------ DATA FOR THIS EXERCISE
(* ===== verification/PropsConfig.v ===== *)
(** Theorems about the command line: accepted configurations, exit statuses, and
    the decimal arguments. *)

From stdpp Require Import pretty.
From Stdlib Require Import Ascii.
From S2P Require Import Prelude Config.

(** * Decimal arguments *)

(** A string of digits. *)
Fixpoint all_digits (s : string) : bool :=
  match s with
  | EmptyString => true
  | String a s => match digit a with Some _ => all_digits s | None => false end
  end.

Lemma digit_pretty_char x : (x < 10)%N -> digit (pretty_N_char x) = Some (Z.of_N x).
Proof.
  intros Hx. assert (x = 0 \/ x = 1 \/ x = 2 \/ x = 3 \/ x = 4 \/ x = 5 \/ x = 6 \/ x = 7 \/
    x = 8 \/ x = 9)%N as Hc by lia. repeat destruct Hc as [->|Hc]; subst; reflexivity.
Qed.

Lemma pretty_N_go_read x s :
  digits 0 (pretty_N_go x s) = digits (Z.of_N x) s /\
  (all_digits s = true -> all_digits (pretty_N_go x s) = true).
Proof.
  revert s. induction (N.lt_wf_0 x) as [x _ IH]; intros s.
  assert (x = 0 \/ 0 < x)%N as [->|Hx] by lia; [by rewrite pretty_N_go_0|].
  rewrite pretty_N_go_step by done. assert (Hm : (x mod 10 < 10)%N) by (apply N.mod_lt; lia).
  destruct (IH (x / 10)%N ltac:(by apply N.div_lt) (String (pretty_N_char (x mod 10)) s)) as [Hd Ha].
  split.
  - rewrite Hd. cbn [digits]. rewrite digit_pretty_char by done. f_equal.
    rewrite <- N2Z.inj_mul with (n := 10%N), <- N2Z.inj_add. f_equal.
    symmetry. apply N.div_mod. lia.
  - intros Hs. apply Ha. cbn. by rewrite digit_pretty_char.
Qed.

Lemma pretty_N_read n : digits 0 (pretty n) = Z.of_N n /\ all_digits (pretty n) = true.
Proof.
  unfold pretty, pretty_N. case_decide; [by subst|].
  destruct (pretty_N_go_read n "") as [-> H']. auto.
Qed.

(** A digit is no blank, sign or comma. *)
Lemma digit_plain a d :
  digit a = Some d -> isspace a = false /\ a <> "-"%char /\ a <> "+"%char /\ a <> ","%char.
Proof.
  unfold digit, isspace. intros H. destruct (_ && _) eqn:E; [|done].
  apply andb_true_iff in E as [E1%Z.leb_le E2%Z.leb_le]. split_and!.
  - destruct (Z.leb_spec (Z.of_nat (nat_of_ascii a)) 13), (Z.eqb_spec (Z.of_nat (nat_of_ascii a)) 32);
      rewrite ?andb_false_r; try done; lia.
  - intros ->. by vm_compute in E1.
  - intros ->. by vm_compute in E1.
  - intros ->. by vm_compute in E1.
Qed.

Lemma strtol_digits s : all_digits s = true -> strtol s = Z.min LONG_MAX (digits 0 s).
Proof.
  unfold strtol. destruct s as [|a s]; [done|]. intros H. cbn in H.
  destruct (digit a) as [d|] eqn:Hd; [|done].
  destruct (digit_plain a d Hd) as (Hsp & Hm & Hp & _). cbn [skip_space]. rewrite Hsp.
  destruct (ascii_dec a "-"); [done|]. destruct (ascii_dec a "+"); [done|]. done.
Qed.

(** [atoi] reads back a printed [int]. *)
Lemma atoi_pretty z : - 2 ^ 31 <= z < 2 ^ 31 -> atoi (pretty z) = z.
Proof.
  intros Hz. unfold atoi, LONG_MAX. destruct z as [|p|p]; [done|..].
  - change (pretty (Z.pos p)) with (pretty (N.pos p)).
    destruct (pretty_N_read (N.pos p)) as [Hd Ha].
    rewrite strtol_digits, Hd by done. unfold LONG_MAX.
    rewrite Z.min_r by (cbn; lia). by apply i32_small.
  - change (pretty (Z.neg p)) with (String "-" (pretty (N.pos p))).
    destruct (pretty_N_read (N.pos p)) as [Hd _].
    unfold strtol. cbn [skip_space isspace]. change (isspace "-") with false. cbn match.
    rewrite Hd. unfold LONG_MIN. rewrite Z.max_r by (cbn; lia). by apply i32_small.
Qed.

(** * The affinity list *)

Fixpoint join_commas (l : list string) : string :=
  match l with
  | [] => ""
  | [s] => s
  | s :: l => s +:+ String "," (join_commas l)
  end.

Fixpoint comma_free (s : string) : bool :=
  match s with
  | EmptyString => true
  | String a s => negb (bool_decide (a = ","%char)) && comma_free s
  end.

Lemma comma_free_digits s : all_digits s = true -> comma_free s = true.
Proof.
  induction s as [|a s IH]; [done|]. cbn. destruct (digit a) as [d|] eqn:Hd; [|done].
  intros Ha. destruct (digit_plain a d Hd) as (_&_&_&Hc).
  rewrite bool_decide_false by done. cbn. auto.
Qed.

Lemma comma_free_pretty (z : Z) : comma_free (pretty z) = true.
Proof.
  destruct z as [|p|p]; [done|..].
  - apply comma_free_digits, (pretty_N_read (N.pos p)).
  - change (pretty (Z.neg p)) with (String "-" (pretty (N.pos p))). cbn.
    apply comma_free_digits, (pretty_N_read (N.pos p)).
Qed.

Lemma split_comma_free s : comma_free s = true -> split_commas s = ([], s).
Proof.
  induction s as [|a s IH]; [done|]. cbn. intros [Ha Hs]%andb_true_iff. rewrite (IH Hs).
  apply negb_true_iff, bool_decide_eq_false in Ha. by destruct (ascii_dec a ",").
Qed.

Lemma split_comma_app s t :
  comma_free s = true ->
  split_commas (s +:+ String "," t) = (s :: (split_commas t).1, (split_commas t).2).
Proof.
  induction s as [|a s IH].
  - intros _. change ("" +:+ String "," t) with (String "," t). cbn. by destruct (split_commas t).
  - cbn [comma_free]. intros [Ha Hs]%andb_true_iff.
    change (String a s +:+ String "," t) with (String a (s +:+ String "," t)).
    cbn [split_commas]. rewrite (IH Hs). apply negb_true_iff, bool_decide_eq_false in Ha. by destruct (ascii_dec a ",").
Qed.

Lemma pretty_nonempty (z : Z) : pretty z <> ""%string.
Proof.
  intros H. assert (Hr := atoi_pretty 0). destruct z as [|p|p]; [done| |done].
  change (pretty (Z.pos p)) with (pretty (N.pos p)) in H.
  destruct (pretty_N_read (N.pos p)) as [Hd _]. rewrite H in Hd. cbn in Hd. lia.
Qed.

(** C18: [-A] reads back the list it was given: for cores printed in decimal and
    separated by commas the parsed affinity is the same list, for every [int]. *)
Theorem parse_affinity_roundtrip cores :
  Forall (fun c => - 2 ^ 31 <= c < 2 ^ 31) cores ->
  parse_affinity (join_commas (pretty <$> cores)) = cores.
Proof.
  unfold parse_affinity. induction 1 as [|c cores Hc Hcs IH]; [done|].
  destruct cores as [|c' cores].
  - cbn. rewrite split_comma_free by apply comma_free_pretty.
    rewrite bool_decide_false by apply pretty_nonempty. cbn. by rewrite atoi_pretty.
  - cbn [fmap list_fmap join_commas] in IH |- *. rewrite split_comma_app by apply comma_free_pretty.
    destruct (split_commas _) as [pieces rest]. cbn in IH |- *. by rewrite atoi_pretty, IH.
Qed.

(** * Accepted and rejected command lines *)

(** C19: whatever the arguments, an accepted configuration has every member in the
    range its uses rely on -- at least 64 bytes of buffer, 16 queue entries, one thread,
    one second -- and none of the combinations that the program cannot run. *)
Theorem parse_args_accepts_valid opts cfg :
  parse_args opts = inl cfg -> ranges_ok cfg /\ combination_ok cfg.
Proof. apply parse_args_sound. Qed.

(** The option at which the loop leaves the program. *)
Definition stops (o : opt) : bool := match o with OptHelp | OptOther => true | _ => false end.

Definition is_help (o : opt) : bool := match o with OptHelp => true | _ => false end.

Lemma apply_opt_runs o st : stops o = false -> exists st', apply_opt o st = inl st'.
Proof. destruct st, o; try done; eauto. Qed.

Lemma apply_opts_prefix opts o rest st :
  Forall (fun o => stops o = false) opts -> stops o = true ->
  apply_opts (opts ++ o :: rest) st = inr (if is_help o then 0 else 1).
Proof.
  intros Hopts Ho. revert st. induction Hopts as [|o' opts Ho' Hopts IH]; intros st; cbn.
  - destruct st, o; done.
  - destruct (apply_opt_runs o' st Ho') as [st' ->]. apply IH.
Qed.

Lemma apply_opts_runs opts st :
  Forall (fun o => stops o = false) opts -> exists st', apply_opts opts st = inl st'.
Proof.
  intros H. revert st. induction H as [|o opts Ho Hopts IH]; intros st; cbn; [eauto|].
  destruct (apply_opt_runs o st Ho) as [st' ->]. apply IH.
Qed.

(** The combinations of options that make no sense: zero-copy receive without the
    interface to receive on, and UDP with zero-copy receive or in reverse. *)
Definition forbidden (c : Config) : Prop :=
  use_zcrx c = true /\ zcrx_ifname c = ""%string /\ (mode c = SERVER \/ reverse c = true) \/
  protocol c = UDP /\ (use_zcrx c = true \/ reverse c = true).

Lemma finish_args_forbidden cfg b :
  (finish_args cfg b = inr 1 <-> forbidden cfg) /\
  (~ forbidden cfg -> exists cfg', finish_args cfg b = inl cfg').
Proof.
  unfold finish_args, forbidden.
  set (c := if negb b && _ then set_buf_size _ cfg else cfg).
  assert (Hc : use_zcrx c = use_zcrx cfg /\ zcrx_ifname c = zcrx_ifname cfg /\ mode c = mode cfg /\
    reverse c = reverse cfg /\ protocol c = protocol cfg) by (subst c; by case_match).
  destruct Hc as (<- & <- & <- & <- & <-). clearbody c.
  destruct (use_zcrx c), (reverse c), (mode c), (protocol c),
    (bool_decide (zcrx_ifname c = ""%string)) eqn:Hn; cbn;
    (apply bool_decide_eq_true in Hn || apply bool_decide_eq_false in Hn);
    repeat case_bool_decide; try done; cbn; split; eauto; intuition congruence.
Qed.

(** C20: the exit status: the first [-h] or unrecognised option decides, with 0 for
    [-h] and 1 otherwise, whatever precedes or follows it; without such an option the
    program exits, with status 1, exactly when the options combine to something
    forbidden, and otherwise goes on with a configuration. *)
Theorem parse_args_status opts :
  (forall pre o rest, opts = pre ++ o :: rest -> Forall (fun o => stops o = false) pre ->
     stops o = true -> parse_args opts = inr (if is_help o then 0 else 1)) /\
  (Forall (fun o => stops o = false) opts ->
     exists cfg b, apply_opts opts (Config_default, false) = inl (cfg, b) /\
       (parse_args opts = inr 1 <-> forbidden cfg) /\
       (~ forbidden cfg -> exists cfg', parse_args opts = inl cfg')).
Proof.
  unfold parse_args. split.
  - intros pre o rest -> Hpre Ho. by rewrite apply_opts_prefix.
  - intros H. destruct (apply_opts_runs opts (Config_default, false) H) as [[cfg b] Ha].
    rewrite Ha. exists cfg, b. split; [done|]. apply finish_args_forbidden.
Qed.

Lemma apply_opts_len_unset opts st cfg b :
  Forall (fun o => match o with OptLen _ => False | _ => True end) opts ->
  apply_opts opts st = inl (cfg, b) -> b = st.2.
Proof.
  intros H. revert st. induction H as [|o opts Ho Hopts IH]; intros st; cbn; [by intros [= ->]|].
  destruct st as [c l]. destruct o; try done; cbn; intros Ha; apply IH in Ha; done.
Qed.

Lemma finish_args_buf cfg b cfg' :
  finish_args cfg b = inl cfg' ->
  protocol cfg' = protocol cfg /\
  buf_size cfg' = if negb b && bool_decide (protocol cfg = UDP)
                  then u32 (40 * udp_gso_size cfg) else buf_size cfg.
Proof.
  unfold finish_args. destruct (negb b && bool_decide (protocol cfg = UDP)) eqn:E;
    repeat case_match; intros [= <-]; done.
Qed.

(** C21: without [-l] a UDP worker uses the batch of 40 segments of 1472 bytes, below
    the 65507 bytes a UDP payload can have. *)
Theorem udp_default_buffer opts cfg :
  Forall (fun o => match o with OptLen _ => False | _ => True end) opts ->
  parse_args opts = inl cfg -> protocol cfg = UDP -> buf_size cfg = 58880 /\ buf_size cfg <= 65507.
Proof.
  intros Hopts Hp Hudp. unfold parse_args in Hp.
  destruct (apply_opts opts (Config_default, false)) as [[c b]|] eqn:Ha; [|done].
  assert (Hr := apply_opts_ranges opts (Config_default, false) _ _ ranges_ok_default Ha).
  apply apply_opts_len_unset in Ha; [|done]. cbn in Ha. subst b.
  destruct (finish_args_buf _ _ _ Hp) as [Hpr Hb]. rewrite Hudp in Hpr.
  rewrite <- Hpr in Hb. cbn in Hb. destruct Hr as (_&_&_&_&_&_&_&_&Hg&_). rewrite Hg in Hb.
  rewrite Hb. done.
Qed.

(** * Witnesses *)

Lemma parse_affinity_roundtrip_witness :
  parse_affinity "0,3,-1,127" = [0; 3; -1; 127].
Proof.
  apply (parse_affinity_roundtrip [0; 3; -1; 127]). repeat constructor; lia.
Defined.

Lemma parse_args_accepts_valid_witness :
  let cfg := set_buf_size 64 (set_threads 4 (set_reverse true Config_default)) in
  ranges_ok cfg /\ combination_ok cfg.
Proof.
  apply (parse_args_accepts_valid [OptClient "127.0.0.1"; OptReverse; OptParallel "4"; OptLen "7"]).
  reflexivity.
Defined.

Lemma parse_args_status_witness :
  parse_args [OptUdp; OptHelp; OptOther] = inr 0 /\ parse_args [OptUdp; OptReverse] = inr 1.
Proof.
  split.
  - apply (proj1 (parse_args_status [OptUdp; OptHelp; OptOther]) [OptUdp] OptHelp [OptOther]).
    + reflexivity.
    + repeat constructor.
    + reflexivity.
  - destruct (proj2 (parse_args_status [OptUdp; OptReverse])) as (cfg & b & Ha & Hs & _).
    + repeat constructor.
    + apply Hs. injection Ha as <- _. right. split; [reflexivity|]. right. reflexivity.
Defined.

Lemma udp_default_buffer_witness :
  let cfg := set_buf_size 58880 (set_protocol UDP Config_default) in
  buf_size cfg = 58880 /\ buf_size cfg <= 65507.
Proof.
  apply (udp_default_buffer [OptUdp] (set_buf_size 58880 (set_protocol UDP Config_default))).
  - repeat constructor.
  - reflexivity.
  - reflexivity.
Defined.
------------
ACTIVITY → If the word "command" is on a line above, return that line.

EXERCISE RESULT →
(** Theorems about the command line: accepted configurations, exit statuses, and
(** * Accepted and rejected command lines *)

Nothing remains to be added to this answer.